PINCELADAS
Tudo o que eu tinha era uma tela em branco,
Tudo o que eu tinha era a imagem das cores,
Foi quando sai à procura de cada tonalidade,
E em cada esquina em que me arranhava,
Fui colorindo a tela com o carmesim do próprio sangue.
Eu tinha uma tela branca com borrões vermelhos,
Eu tinha uma imagem disforme que não refletia os sonhos nítidos,
Tentei retroceder tarde da noite,
Mas em meio ao frio o nevoeiro cinza descia, o céu parecia repousar sobre a rua,
Fui colorindo a tela com o cinza da neblina que turvava meus olhos.
Minha tela parecia canção de notas menores,
Nas cores apenas pinceladas de melancolia,
Tentei clarear com o amarelo alaranjado do sol que se levantava além dos montes,
Mal sabia que para haver um pouco da claridade amarelada,
Eu queimaria as mãos tentando encontrar a luz.

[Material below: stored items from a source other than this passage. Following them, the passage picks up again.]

(* ===== verification/Download.v ===== *)
(** * Download: the download manager (crates/agent/src/download.rs)

    Which chunks are still to fetch and which peer has which: the unique
    round-robin assignment, the refill after a peer fails, the removal of
    finished chunks, and the stable ordering of candidate sources. *)

From S2P Require Import Prelude Bytes.

(** [peers.sort_by_key(|(_, rtt)| *rtt)] *)
Definition sort_by_rtt {T} (peers : list (T * N)) : list (T * N) :=
  sort_by (λ a b : T * N, a.2 <=? b.2) peers.

Record DownloadManager := mkManager {
  dm_pending : gset hash32;
  dm_assigned : gmap nat (list hash32)
}.

Definition new (chunks : list hash32) : DownloadManager :=
  mkManager (list_to_set chunks) ∅.

Definition pending (s : DownloadManager) : gset hash32 := dm_pending s.

(** The [for (index, hash) in sorted.enumerate()] loop; [index % 0] panics. *)
Fixpoint assign_loop (peer_count index : nat) (sorted : list hash32)
    (plan : gmap nat (list hash32)) : option (gmap nat (list hash32)) :=
  match sorted with
  | [] => Some plan
  | hash :: sorted =>
    if (peer_count =? 0)%nat then None else
    let peer := (index mod peer_count)%nat in
    assign_loop peer_count (S index) sorted
      (<[peer := default [] (plan !! peer) ++ [hash]]> plan)
  end.

(** [None] is the panic; the plan is returned and remembered. *)
Definition assign (peer_count : nat) (s : DownloadManager) :
    option (DownloadManager * gmap nat (list hash32)) :=
  match assign_loop peer_count 0 (sort_hashes (elements (dm_pending s))) ∅ with
  | None => None
  | Some plan => Some (mkManager ∅ plan, plan)
  end.

Definition peer_failed (peer : nat) (s : DownloadManager) : DownloadManager :=
  match dm_assigned s !! peer with
  | Some chunks => mkManager (dm_pending s ∪ list_to_set chunks) (delete peer (dm_assigned s))
  | None => s
  end.

Definition chunk_done (hash : hash32) (s : DownloadManager) : DownloadManager :=
  mkManager (dm_pending s) (filter (λ h, h ≠ hash) <$> dm_assigned s).

(** ** The assignment *)

(** The elements of [l] at the indices congruent to [p], counting from [i]. *)
Fixpoint every (n p i : nat) (l : list hash32) : list hash32 :=
  match l with
  | [] => []
  | h :: l => if decide ((i mod n)%nat = p) then h :: every n p (S i) l else every n p (S i) l
  end.

Lemma assign_loop_spec n i l plan :
  n ≠ 0%nat →
  ∃ plan', assign_loop n i l plan = Some plan' ∧
    (∀ p, default [] (plan' !! p) = default [] (plan !! p) ++ every n p i l) ∧
    (∀ p, is_Some (plan' !! p) → is_Some (plan !! p) ∨ (p < n)%nat).
Proof.
  intros Hn. revert i plan. induction l as [|h l IH]; intros i plan; cbn.
  { exists plan. split_and!; [done| |by left]. intros p. by rewrite app_nil_r. }
  destruct (Nat.eqb_spec n 0); [done|].
  destruct (IH (S i) (<[(i mod n)%nat := default [] (plan !! (i mod n)%nat) ++ [h]]> plan))
    as (plan' & -> & Hp & Hk).
  exists plan'. split_and!; [done| |].
  - intros p. rewrite Hp. case_decide as Hi; subst.
    + rewrite lookup_insert_eq. cbn. by rewrite <- app_assoc.
    + by rewrite lookup_insert_ne.
  - intros p Hs%Hk. rewrite lookup_insert_is_Some' in Hs.
    destruct Hs as [[<-|?]|?]; [right|by left|by right].
    by apply Nat.mod_upper_bound.
Qed.

Lemma elem_of_every n p i l h :
  h ∈ every n p i l ↔ ∃ j, l !! j = Some h ∧ ((i + j) mod n = p)%nat.
Proof.
  revert i. induction l as [|x l IH]; intros i; cbn.
  { rewrite elem_of_nil. split; [done|]. by intros (j & ? & _). }
  assert ((∃ j, (x :: l) !! j = Some h ∧ ((i + j) mod n = p)%nat) ↔
    (x = h ∧ (i mod n = p)%nat) ∨ ∃ j, l !! j = Some h ∧ ((S i + j) mod n = p)%nat) as ->.
  { split.
    - intros ([|j] & Hj & Hm); cbn in Hj.
      + left. rewrite Nat.add_0_r in Hm. split; [congruence|done].
      + right. exists j. split; [done|]. by rewrite <- plus_n_Sm in Hm.
    - intros [[-> Hm]|(j & Hj & Hm)].
      + exists 0%nat. by rewrite Nat.add_0_r.
      + exists (S j). split; [done|]. by rewrite <- plus_n_Sm. }
  case_decide as Hd.
  - rewrite elem_of_cons, IH. assert (h = x ↔ x = h) as -> by (split; congruence). tauto.
  - rewrite IH. tauto.
Qed.

Lemma every_sublist n p i l : every n p i l `sublist_of` l.
Proof.
  revert i. induction l as [|x l IH]; intros i; cbn; [done|].
  case_decide; [by constructor|by apply sublist_cons].
Qed.

Lemma every_NoDup n p i l : NoDup l → NoDup (every n p i l).
Proof. intros. eapply sublist_NoDup; [|apply every_sublist]. done. Qed.

(** How many of [len] consecutive indices, from 0, a residue gets. *)
Lemma every_length n p i l :
  (p < n)%nat →
  (length (every n p i l) + i / n + (if decide (p < i mod n) then 1 else 0) =
   (i + length l) / n + (if decide (p < (i + length l) mod n) then 1 else 0))%nat.
Proof.
  intros Hp. revert i. induction l as [|x l IH]; intros i; cbn [every length].
  { by rewrite Nat.add_0_r. }
  specialize (IH (S i)). replace (i + S (length l))%nat with (S i + length l)%nat by lia.
  rewrite <- IH. clear IH.
  assert ((S i) / n = i / n + (if decide (S (i mod n) = n) then 1 else 0) ∧
    (S i) mod n = if decide (S (i mod n) = n) then 0 else S (i mod n))%nat as [-> ->].
  { pose proof (Nat.div_mod_eq i n) as He. pose proof (Nat.mod_upper_bound i n ltac:(lia)).
    case_decide as Hs.
    - assert (S i = n * (i / n + 1) + 0)%nat as Hsi by lia.
      split; [symmetry; apply (Nat.div_unique _ _ _ 0); lia|
              symmetry; apply (Nat.mod_unique _ _ (i / n + 1)); lia].
    - split; [rewrite Nat.add_0_r; symmetry; apply (Nat.div_unique _ _ _ (S (i mod n))); lia|
              symmetry; apply (Nat.mod_unique _ _ (i / n)); lia]. }
  pose proof (Nat.mod_upper_bound i n ltac:(lia)).
  repeat case_decide; cbn [length]; lia.
Qed.

Lemma every_balanced n p q l :
  (p < n)%nat → (q < n)%nat →
  (length (every n p 0 l) ≤ S (length (every n q 0 l)))%nat.
Proof.
  intros Hp Hq. pose proof (every_length n p 0 l Hp). pose proof (every_length n q 0 l Hq).
  rewrite Nat.Div0.div_0_l, Nat.Div0.mod_0_l in *. repeat case_decide; lia.
Qed.

Lemma assign_spec n s :
  n ≠ 0%nat → ∃ plan, assign n s = Some (mkManager ∅ plan, plan) ∧
    (∀ p, default [] (plan !! p) = every n p 0 (sort_hashes (elements (dm_pending s)))) ∧
    (∀ p, is_Some (plan !! p) → (p < n)%nat).
Proof.
  intros Hn. destruct (assign_loop_spec n 0 (sort_hashes (elements (dm_pending s))) ∅ Hn)
    as (plan & Hl & Hp & Hk).
  exists plan. unfold assign. rewrite Hl. split_and!; [done| |].
  - intros p. by rewrite Hp, lookup_empty.
  - intros p Hs%Hk. rewrite lookup_empty in Hs. by destruct Hs as [[]|].
Qed.

(** An assignment among at least one peer gives every pending chunk to exactly
    one peer, at exactly one place of its list, uses only the peers there are, and
    loads any two peers equally up to one chunk; nothing stays pending.  With no
    peer it panics exactly when something is pending. *)
Theorem assign_partition n s :
  (n ≠ 0%nat → ∃ plan, assign n s = Some (mkManager ∅ plan, plan) ∧
     (∀ p, is_Some (plan !! p) → (p < n)%nat) ∧
     (∀ h, h ∈ dm_pending s ↔ ∃ p, h ∈ default [] (plan !! p)) ∧
     (∀ p q i j h, default [] (plan !! p) !! i = Some h → default [] (plan !! q) !! j = Some h →
        p = q ∧ i = j) ∧
     (∀ p q, (p < n)%nat → (q < n)%nat →
        (length (default [] (plan !! p)) ≤ S (length (default [] (plan !! q))))%nat)) ∧
  (n = 0%nat → assign n s = None ↔ dm_pending s ≠ ∅).
Proof.
  set (l := sort_hashes (elements (dm_pending s))).
  assert (NoDup l) as Hnd by apply NoDup_sort_hashes, NoDup_elements.
  assert (∀ h, h ∈ l ↔ h ∈ dm_pending s) as Hl.
  { intros h. unfold l. by rewrite elem_of_sort_hashes, elem_of_elements. }
  split.
  - intros Hn. destruct (assign_spec n s Hn) as (plan & Ha & Hp & Hk). exists plan.
    fold l in Hp. split_and!; [done..| | |].
    + intros h. rewrite <- Hl. setoid_rewrite Hp. setoid_rewrite elem_of_every. split.
      * intros [j Hj]%list_elem_of_lookup_1. exists ((0 + j) mod n)%nat, j. done.
      * intros (p & j & Hj & _). by eapply list_elem_of_lookup_2.
    + intros p q i j h. rewrite !Hp. intros Hi Hj.
      apply list_elem_of_lookup_2 in Hi as Hi'. apply list_elem_of_lookup_2 in Hj as Hj'.
      apply elem_of_every in Hi' as (a & Ha1 & Ha2), Hj' as (b & Hb1 & Hb2).
      assert (a = b) as -> by by eapply NoDup_lookup. assert (p = q) as -> by congruence.
      split; [done|]. eapply NoDup_lookup; [|exact Hi|exact Hj]. by apply every_NoDup.
    + intros p q Hpn Hqn. rewrite !Hp. by apply every_balanced.
  - intros ->. unfold assign. fold l. destruct l as [|x l'] eqn:Heq; cbn.
    + split; [done|]. intros Hne. exfalso. apply Hne. apply set_eq. intros h.
      rewrite <- Hl. rewrite elem_of_nil. set_solver.
    + split; [|done]. intros _ He. assert (x ∈ dm_pending s) as Hx by (apply Hl; by left).
      rewrite He in Hx. set_solver.
Qed.

(** ** Accounting *)

(** The manager still knows of the chunk. *)
Definition held (s : DownloadManager) (h : hash32) : Prop :=
  h ∈ dm_pending s ∨ ∃ p l, dm_assigned s !! p = Some l ∧ h ∈ l.

Inductive event := Assign (peer_count : nat) | Failed (peer : nat) | Done (hash : hash32).

Definition step (e : event) (s : DownloadManager) : DownloadManager :=
  match e with
  | Assign n => match assign n s with Some (s', _) => s' | None => s end
  | Failed p => peer_failed p s
  | Done h => chunk_done h s
  end.

Definition run (es : list event) (s : DownloadManager) : DownloadManager :=
  foldl (λ s e, step e s) s es.

(** Every assignment comes when no peer has unfinished chunks. *)
Fixpoint well_timed (es : list event) (s : DownloadManager) : Prop :=
  match es with
  | [] => True
  | e :: es =>
    match e with
    | Assign n => ∀ p l, dm_assigned s !! p = Some l → l = []
    | _ => True
    end ∧ well_timed es (step e s)
  end.

Lemma held_peer_failed s p h : held (peer_failed p s) h ↔ held s h.
Proof.
  unfold peer_failed. destruct (dm_assigned s !! p) as [l|] eqn:Hp; [|done].
  unfold held. cbn. rewrite elem_of_union, elem_of_list_to_set. split.
  - intros [[Hh|Hh]|(q & l' & Hq & Hh)]; [by left|right; by exists p, l|].
    apply lookup_delete_Some in Hq as [_ Hq]. right. by exists q, l'.
  - intros [Hh|(q & l' & Hq & Hh)]; [by left; left|].
    destruct (decide (q = p)) as [->|Hne]; [left; right; congruence|].
    right. exists q, l'. split; [|done]. by rewrite lookup_delete_ne.
Qed.

Lemma held_chunk_done s h h' :
  held (chunk_done h' s) h ↔ held s h ∧ (h ≠ h' ∨ h ∈ dm_pending s).
Proof.
  unfold held, chunk_done. cbn. split.
  - intros [Hh|(p & l & Hp & Hh)]; [tauto|].
    rewrite lookup_fmap in Hp. destruct (dm_assigned s !! p) as [l'|] eqn:Hl; [|done].
    cbn in Hp. simplify_eq. apply list_elem_of_filter in Hh as [Hne Hh].
    split; [right; by exists p, l'|by left].
  - intros [[Hh|(p & l & Hp & Hh)] Hne]; [by left|]. destruct Hne as [Hne|Hh']; [|by left].
    right. exists p, (filter (λ h, h ≠ h') l). rewrite lookup_fmap, Hp.
    split; [done|]. by apply list_elem_of_filter.
Qed.

Lemma held_assign n s s' plan h :
  assign n s = Some (s', plan) → held s' h ↔ h ∈ dm_pending s.
Proof.
  intros Ha. set (l := sort_hashes (elements (dm_pending s))).
  assert (h ∈ dm_pending s ↔ h ∈ l) as ->.
  { unfold l. by rewrite elem_of_sort_hashes, elem_of_elements. }
  destruct (decide (n = 0%nat)) as [->|Hn].
  - unfold assign in Ha. fold l in Ha. destruct l as [|x l']; [|done].
    cbn in Ha. simplify_eq. unfold held. cbn. rewrite elem_of_nil. split; [|done].
    intros [Hh|(p & l & Hl & _)]; [by apply elem_of_empty in Hh|by rewrite lookup_empty in Hl].
  - destruct (assign_spec n s Hn) as (plan' & Ha' & Hp & _). rewrite Ha in Ha'. simplify_eq.
    fold l in Hp. unfold held. cbn. split.
    + intros [Hh|(p & l' & Hl & Hh)]; [by apply elem_of_empty in Hh|].
      specialize (Hp p). rewrite Hl in Hp. cbn in Hp. subst.
      apply elem_of_every in Hh as (j & Hj & _). by eapply list_elem_of_lookup_2.
    + intros [j Hj]%list_elem_of_lookup_1. right. specialize (Hp (j mod n)%nat).
      assert (h ∈ every n (j mod n) 0 l) as Hin.
      { apply elem_of_every. by exists j. }
      rewrite <- Hp in Hin. destruct (plan' !! (j mod n)%nat) as [l'|] eqn:Hl.
      * by exists (j mod n)%nat, l'.
      * by apply elem_of_nil in Hin.
Qed.

(** C32: No chunk is lost: as long as every assignment comes when no peer has
    unfinished chunks, a chunk the manager knows of is still pending or assigned
    after any sequence of assignments, failures and completions, unless it was
    completed.  An assignment, however, keeps exactly what was pending: what was
    assigned to a peer and is unfinished is forgotten. *)
Theorem no_chunk_lost (es : list event) s h :
  (well_timed es s → held s h → held (run es s) h ∨ Done h ∈ es) ∧
  (∀ n s' plan, assign n s = Some (s', plan) → held s' h ↔ h ∈ dm_pending s).
Proof.
  split; [|intros; by eapply held_assign].
  revert s. induction es as [|e es IH]; intros s; [by left|]. cbn. intros [He Hes] Hh.
  assert (held (step e s) h ∨ e = Done h) as Hor; cycle 1.
  { destruct Hor as [Hh'|Hdone]; [|subst e; right; by left].
    destruct (IH _ Hes Hh') as [?|?]; [by left|right; by right]. }
  destruct e as [n|p|h']; cbn.
  - left. destruct (assign n s) as [[s' plan]|] eqn:Ha; [|done].
    apply (held_assign n s s' plan); [done|]. destruct Hh as [Hh|(p & l & Hl & Hh)]; [done|].
    rewrite (He p l Hl) in Hh. by apply elem_of_nil in Hh.
  - left. by apply held_peer_failed.
  - destruct (decide (h = h')) as [->|Hne]; [by right|]. left. apply held_chunk_done. tauto.
Qed.

Definition wit_manager : DownloadManager := new [hash_rep x01; hash_rep x02; hash_rep x03].

Lemma assign_partition_witness :
  ∃ plan, assign 2 wit_manager = Some (mkManager ∅ plan, plan) ∧
    plan !! 0%nat = Some [hash_rep x01; hash_rep x03] ∧
    (length (default [] (plan !! 0%nat)) ≤ S (length (default [] (plan !! 1%nat))))%nat.
Proof.
  destruct (assign_partition 2 wit_manager) as [Ha _].
  destruct (Ha ltac:(lia)) as (plan & Hp & _ & _ & _ & Hb). exists plan.
  split; [exact Hp|]. split; [|apply Hb; lia].
  assert (plan = default ∅ (snd <$> assign 2 wit_manager)) as -> by (rewrite Hp; reflexivity).
  apply (proj1 (bool_decide_eq_true _)). vm_compute. reflexivity.
Defined.

(** A second assignment while peer 1 still has its chunk forgets that chunk. *)
Lemma no_chunk_lost_witness :
  let s := run [Assign 2; Failed 0] wit_manager in
  held s (hash_rep x02) ∧ ¬ held (run [Assign 1] s) (hash_rep x02) ∧
  held (run [Assign 2; Failed 0] wit_manager) (hash_rep x03).
Proof.
  assert (∀ h, bool_decide (h ∈ dm_pending wit_manager) = true → held wit_manager h) as Hpend.
  { intros h Hh. left. by apply bool_decide_eq_true in Hh. }
  assert (∀ h, bool_decide (h ∈ dm_pending wit_manager) = true →
    held (run [Assign 2; Failed 0] wit_manager) h) as Hs.
  { intros h Hh. destruct (no_chunk_lost [Assign 2; Failed 0] wit_manager h) as [Hl _].
    destruct Hl as [Hl|Hl]; [|by apply Hpend|exact Hl|].
    - split; [intros p l Hl; cbn in Hl; by rewrite lookup_empty in Hl|done].
    - exfalso. apply elem_of_cons in Hl as [[=]|[[=]|Hl%elem_of_nil]%elem_of_cons]. done. }
  split_and!; [by apply Hs| |by apply Hs].
  set (s := run [Assign 2; Failed 0] wit_manager).
  destruct (assign 1 s) as [[s' plan]|] eqn:Ha; [|vm_compute in Ha; discriminate].
  destruct (no_chunk_lost [] s (hash_rep x02)) as [_ Hf].
  assert (run [Assign 1] s = s') as ->.
  { change (match assign 1 s with Some (s', _) => s' | None => s end = s'). by rewrite Ha. }
  rewrite (Hf 1%nat s' plan Ha). assert (bool_decide (hash_rep x02 ∈ dm_pending s) = false) as Hb
    by (vm_compute; reflexivity).
  by apply bool_decide_eq_false in Hb.
Defined.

Entre mil passos e reviravoltas na mente,
Enquanto me perdia à procura das cores que via naqueles sonhos,
Eu deixava um pedaço de mim nas calçadas desgastadas das velhas vielas,
Pintando aqueles sonhos para não esquecer, enquanto abortava a capacidade de sonhar,
E para encontrar todas as cores, perdi minhas tonalidades.
Ao secar o pincel,
A inspiração se tornou estrela cadente,
Pintando o céu por um instante,
Desaparecendo em segundos,
E aquela tela desapareceu na escuridão da noite.
Mas quando mantemos a fé no amanhã, não há noite que impeça o nascer do sol,
Nenhum coração que não deixou de bater está sujeito aos grilhões eternos,
Mesmo que doa a cada respiração, o esforço será um investimento em meio aos gemidos,
Porque não houve um homem sequer que não tenha sentido na pele os acoites e os vendavais,
Entretanto, o tolo se envergonhará de sua queda, mas o sábio retira sabedoria de cada arranhão.
Houveram tempos em que não tínhamos medo de errar, hoje estamos à sombra das incertezas,
Este é o receio de quem viu os sonhos perderem as asas e caírem,
De quem erigiu da casa o lar, e sorrateiramente sentiu a solidão abraçar,
Mas um dia escreveram que a glória da segunda casa seria maior que a da primeira,
E por isso continuamos até conhecer os nossos limites.
Tudo o que eu tinha era uma tela em branco e sonhos coloridos,
E para pintar a tela me perdi para me reencontrar, caí para recomeçar,
Recuperei uma a uma as cores dentro de mim, e colori minhas paredes brancas e cansadas,
No coração pintei novas portas e refiz o lar,
Para que o carmesim já não seja das feridas, mas do amor que convidei a entrar.